“Let us return to our lesson,” said her father. “Dwell lightly on ‘deceivers ever,’ Maria; and I think, Betsy, you might give full value to the minim rest before ‘Sigh no more,’ after the ‘hey nonny!’ I think I see the delicate humour of the composer’s treatment of the song better now than I did ten minutes ago.”

But the girls were too unnerved to be able to return to their lesson just then. They remonstrated with their father.

“Well, perhaps one lesson in the day is enough,” said he, “and Tom has just had his.”


It was altogether very amusing and quite infamous, Bath said. Heavens! the way in which that woman pursued her course, being on with a new love quite two days before she was off with the old, was absolutely shameless.

“A female comet with an ardent train—no fixed star in the firmament,” said Mr. Walpole, when it was found that Mrs. Abington had discarded Tom Linley and had taken on Dick Sheridan. It was found that she had done so within an hour of Tom’s dismissal.

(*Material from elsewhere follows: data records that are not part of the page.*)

Lemma st_rep m d l L h ps ds F L0 :
  cells (m_lists m) !! l = Some L0 -> desc_of m d l -> lst l L h ps ds F ->
  let m' := st m l L h (m_iters m) in
  list_rep m' d l (comparator L) (nb_iterators L) ds F /\ same_rest l m m'.
Proof.
  intros HL Hd H m'. split.
  - exists L, ps. unfold m', st. cbn [m_lists m_elems cells]. rewrite lookup_insert_eq.
    by destruct d.
  - unfold same_rest, m', st. cbn [m_descs m_iters m_lists cells]. by rewrite delete_insert_eq.
Qed.

Lemma list_op_refines m d l cmp n ds F op fuel :
  list_rep m d l cmp n ds F -> op_ok op -> Z.of_nat (length ds) + 1 < 2 ^ 32 ->
  (length ds < fuel)%nat ->
  match list_spec cmp op ds with
  | Adds k x =>
      let fails := alloc_fails (m_elems m) in
      exists m', list_run fuel d op m = Done ((if fails then -1 else 0, None), m') /\
        list_rep m' d l cmp n (if fails then ds else linsert k x ds) F /\ same_rest l m m'
  | Returns c o ds' =>
      exists m', list_run fuel d op m = Done ((c, o), m') /\
        list_rep m' d l cmp n ds' F /\ same_rest l m m'
  | Crashes => list_run fuel d op m = Undef
  end.
Proof.
  intros (L & ps & HL & Hd & H & <- & <-) Hop Hlen Hf.
  pose proof (list_run_post m l L (m_elems m) (m_iters m) ps ds F d H Hd fuel op Hop Hlen Hf) as Hp.
  rewrite (st_id _ _ _ HL) in Hp. destruct (list_spec _ _ _) as [k x | c o ds' |]; [| | done].
  - destruct Hp as (L' & h' & Hr & Hc & Hn & ps' & Hl). eexists. split; [exact Hr |].
    rewrite <- Hc, <- Hn. by eapply st_rep.
  - destruct Hp as (L' & h' & Hr & Hc & Hn & ps' & Hl). eexists. split; [exact Hr |].
    rewrite <- Hc, <- Hn. by eapply st_rep.
Qed.

(** C11: every operation of a list does to the memory what [list_spec] says
    it does to a sequence: same return code, same datum, and a list that
    represents the new sequence with the same comparator and iterators, the
    elements in place and in no other place.  An operation that adds an element
    fails with -1, and changes nothing, exactly when its allocation fails. *)
Theorem list_refines m d l cmp n ds F op fuel :
  list_rep m d l cmp n ds F -> op_ok op -> Z.of_nat (length ds) + 1 < 2 ^ 32 ->
  (length ds < fuel)%nat ->
  match list_spec cmp op ds with
  | Adds k x =>
      let fails := alloc_fails (m_elems m) in
      exists m', list_run fuel d op m = Done ((if fails then -1 else 0, None), m') /\
        list_rep m' d l cmp n (if fails then ds else linsert k x ds) F /\ same_rest l m m'
  | Returns c o ds' =>
      exists m', list_run fuel d op m = Done ((c, o), m') /\
        list_rep m' d l cmp n ds' F /\ same_rest l m m'
  | Crashes => list_run fuel d op m = Undef
  end.
Proof. apply list_op_refines. Qed.

(** *** Iterators *)

(** The iterator [it] stands on position [k] of the list. *)
Definition iter_rep (m : list_mem) (d : desc_ref) (l : positive) (cmp : Z -> Z -> Z) (n : Z)
    (ds : list Z) (F : gset positive) (it : iter_ref) (k : nat) : Prop :=
  exists L ps e, cells (m_lists m) !! l = Some L /\ desc_of m d l /\
    lst l L (m_elems m) ps ds F /\ comparator L = cmp /\ nb_iterators L = n /\
    ps !! k = Some e /\ iter_at l it L (m_iters m) (Some e).

Lemma st_iter_rep m d l L h its ps ds F L0 it k e :
  cells (m_lists m) !! l = Some L0 -> desc_of m d l -> lst l L h ps ds F ->
  ps !! k = Some e -> iter_at l it L its (Some e) ->
  iter_rep (st m l L h its) d l (comparator L) (nb_iterators L) ds F it k.
Proof.
  intros HL Hd H Hk Hit. exists L, ps, e. unfold st. cbn [m_lists m_elems m_iters cells].
  rewrite lookup_insert_eq. by destruct d.
Qed.

Lemma iter_at_cfg l it L L' its e : same_cfg L L' -> iter_at l it L its e -> iter_at l it L' its e.
Proof. intros (_ & _ & E). destruct it; simpl; [done.. |]. by rewrite E. Qed.

Lemma put_L_cfg it L e : comparator (put_L it L e) = comparator L /\
  nb_iterators (put_L it L e) = nb_iterators L.
Proof. by destruct it. Qed.

(** An iterator on position [k] moves to position [k + steps] when the
    list has it and stays with -1 when it has not; it reads and edits the
    datum there; an insertion puts the datum before or after it and leaves it on
    its element; a removal returns the datum and leaves it on the element after,
    and, at the end of the list, on no element, where a read fails. *)
Theorem iterator_correct m d l cmp n ds F it k steps x after :
  iter_rep m d l cmp n ds F it k -> sint 32 steps -> steps <> - 2 ^ 31 ->
  Z.of_nat (length ds) + 1 < 2 ^ 32 ->
  match moved (length ds) k steps with
  | Some t => exists m', no_os_iterator_move it steps m = Done (0, m') /\
      iter_rep m' d l cmp n ds F it t
  | None => no_os_iterator_move it steps m = Done (-1, m)
  end /\
  no_os_iterator_read it false m = Done ((0, ds !! k), m) /\
  (exists m', no_os_iterator_edit it x m = Done (0, m') /\
     iter_rep m' d l cmp n (<[k := x]> ds) F it k) /\
  (let fails := alloc_fails (m_elems m) in
   exists m', no_os_iterator_insert it x after m = Done (if fails then -1 else 0, m') /\
     iter_rep m' d l cmp n (if fails then ds else linsert (if after then S k else k) x ds) F it
       (if fails || after then k else S k)) /\
  exists m', no_os_iterator_get it false m = Done ((0, ds !! k), m') /\
    list_rep m' d l cmp n (delete k ds) F /\
    if (S k <? length ds)%nat then iter_rep m' d l cmp n (delete k ds) F it k
    else no_os_iterator_read it false m' = Done ((-1, None), m').
Proof.
  intros (L & ps & e & HL & Hd & H & <- & <- & Hk & Hit) Hs Hne Hlen.
  pose proof (lst_length _ _ _ _ _ _ H) as Hll. pose proof (lookup_lt_Some _ _ _ Hk) as Hlt.
  pose proof (st_id _ _ _ HL) as Em.
  assert (iter_at l it L (m_iters m) (ps !! k)) as Hit' by by rewrite Hk.
  splits.
  - pose proof (iterator_move_run m l L (m_elems m) (m_iters m) ps ds F H it k steps
      Hit' Hlt Hs Hne) as Hr. rewrite Em, Hll in Hr.
    destruct (moved (length ds) k steps) as [t |] eqn:Et; [| done].
    eexists. split; [exact Hr |].
    assert (t < length ps)%nat as Ht.
    { unfold moved in Et. destruct (_ && _) eqn:E; [| done]. zify_cmp. injection Et as <-. lia. }
    destruct (lookup_lt_is_Some_2 ps t Ht) as [e' He'].
    destruct (put_L_cfg it L (ps !! t)) as [<- <-]. rewrite He'. eapply st_iter_rep; try done.
    + by eapply lst_put_L.
    + by eapply iter_at_put.
  - pose proof (iterator_read_run m l L (m_elems m) (m_iters m) ps ds F H it k e Hit Hk) as Hr.
    by rewrite Em in Hr.
  - destruct (iterator_edit_run m l L (m_elems m) (m_iters m) ps ds F H it k e x Hit Hk)
      as (h' & Hr & _ & _ & Hl). rewrite Em in Hr. eexists. split; [exact Hr |].
    by eapply st_iter_rep.
  - destruct (iterator_insert_run m l L (m_elems m) (m_iters m) ps ds F H it k e x after Hit Hk Hlen)
      as (L' & h' & Hr & Ha). rewrite Em in Hr. eexists. split; [exact Hr |].
    unfold added in Ha. destruct (alloc_fails (m_elems m)); cbn [orb].
    + destruct Ha as [-> ->]. eapply (st_iter_rep m d l L _ (m_iters m) ps); done.
    + destruct Ha as (Hc & _ & Hl). pose proof Hc as (<- & <- & _).
      eapply st_iter_rep; try done; [| by eapply iter_at_cfg].
      destruct after; [by rewrite linsert_lt by lia | by rewrite linsert_gt by lia].
  - destruct (iterator_get_run m l L (m_elems m) (m_iters m) ps ds F H it k e Hit Hk)
      as (L' & h' & Hr & e' & Hk' & Hc & _ & Hl). rewrite Em in Hr.
    pose proof Hc as (Hc1 & Hc2 & _). destruct (put_L_cfg it L' (ps !! S k)) as [Hp1 Hp2].
    pose proof (iter_at_cfg _ _ _ _ _ _ Hc Hit) as Hit2.
    pose proof (lst_put_L _ _ _ _ _ _ Hl it (m_iters m) (Some e) (ps !! S k) Hit2) as Hl2.
    pose proof (iter_at_put _ _ _ _ _ (ps !! S k) Hit2) as Hit3.
    exists (st m l (put_L it L' (ps !! S k)) h' (put_its l it (m_iters m) (ps !! S k))).
    split; [exact Hr |]. split; [| destruct (Nat.ltb_spec (S k) (length ds))].
    + exists (put_L it L' (ps !! S k)), (delete k ps). unfold st. cbn [m_lists m_elems cells].
      rewrite lookup_insert_eq, Hp1, Hp2. by destruct d.
    + destruct (lookup_lt_is_Some_2 ps (S k)) as [e2 He2]; [lia |]. rewrite He2 in *.
      rewrite <- Hc1, <- Hc2, <- Hp1, <- Hp2. eapply st_iter_rep; try done.
      by rewrite list_lookup_delete_ge by lia.
    + rewrite (lookup_ge_None_2 ps (S k)) in * by lia. unfold no_os_iterator_read.
      rewrite (iter_match _ _ _ _ _ _ _ Hit3).
      rewrite (bind_done _ _ _ _ _ (load_iter_run _ _ _ _ _ _ _ Hit3)). done.
Qed.

(** *** Adapters *)

(** [DescAt p] is an adapter of type [t]. *)
Definition adapter (m : list_mem) (p : positive) (t : no_os_adapter_type) (l : positive) : Prop :=
  cells (m_descs m) !! p = Some (no_os_set_adapter t (Some l)).

Lemma load_desc m p t l : adapter m p t l ->
  on_descs (hload (Some p)) m = Done (no_os_set_adapter t (Some l), m).
Proof.
  intros H. unfold on_descs. erewrite zoom_done by by apply hload_done. by destruct m.
Qed.

Lemma priority_sorted cmp x ds :
  (forall a b, 0 < cmp a b -> cmp b a <= 0) -> Sorted (fun a b => cmp a b <= 0) ds ->
  Sorted (fun a b => cmp a b <= 0)
    (linsert (default (length ds) (find_idx (fun d => 0 <? cmp d x) ds)) x ds).
Proof.
  intros Htot. unfold linsert.
  induction ds as [| d ds IH]; intros Hs; cbn [find_idx]; [by repeat constructor |].
  destruct (Z.ltb_spec 0 (cmp d x)) as [Hc | Hc]; cbn [default from_option id].
  { cbn [take drop app]. constructor; [done |]. constructor. by apply Htot. }
  apply Sorted_inv in Hs as [Hs Hhd]. specialize (IH Hs).
  assert (default (length (d :: ds)) (S <$> find_idx (fun d => 0 <? cmp d x) ds)
    = S (default (length ds) (find_idx (fun d => 0 <? cmp d x) ds))) as ->
    by by destruct (find_idx _ ds).
  cbn [take drop app]. constructor; [done |].
  destruct (default _ _) as [| k]; cbn [take app]; [by constructor |].
  destruct ds as [| d1 ds]; [by constructor |]. constructor. by inversion Hhd.
Qed.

“The comet has in all ages been looked on as a portent of disaster,” said George Selwyn. “I wonder what does this particular heavenly body portend?”

“I am no astrologer, but I dare swear that Mr. Cumberland’s new comedy will be damned,” said Walpole.

“My dear Horry, the obvious needs no portent! ’Twould be a ridiculous waste of fuel to send a comet flaring through the sky merely to let the world know that Sir Joshua’s macaw will lose his tail-feathers in the moulting season,” said Selwyn. “Mrs. Abington has not come to Bath for a whole month solely to give Nan Cattley a chance of making the damning of Cumberland’s play a certainty.”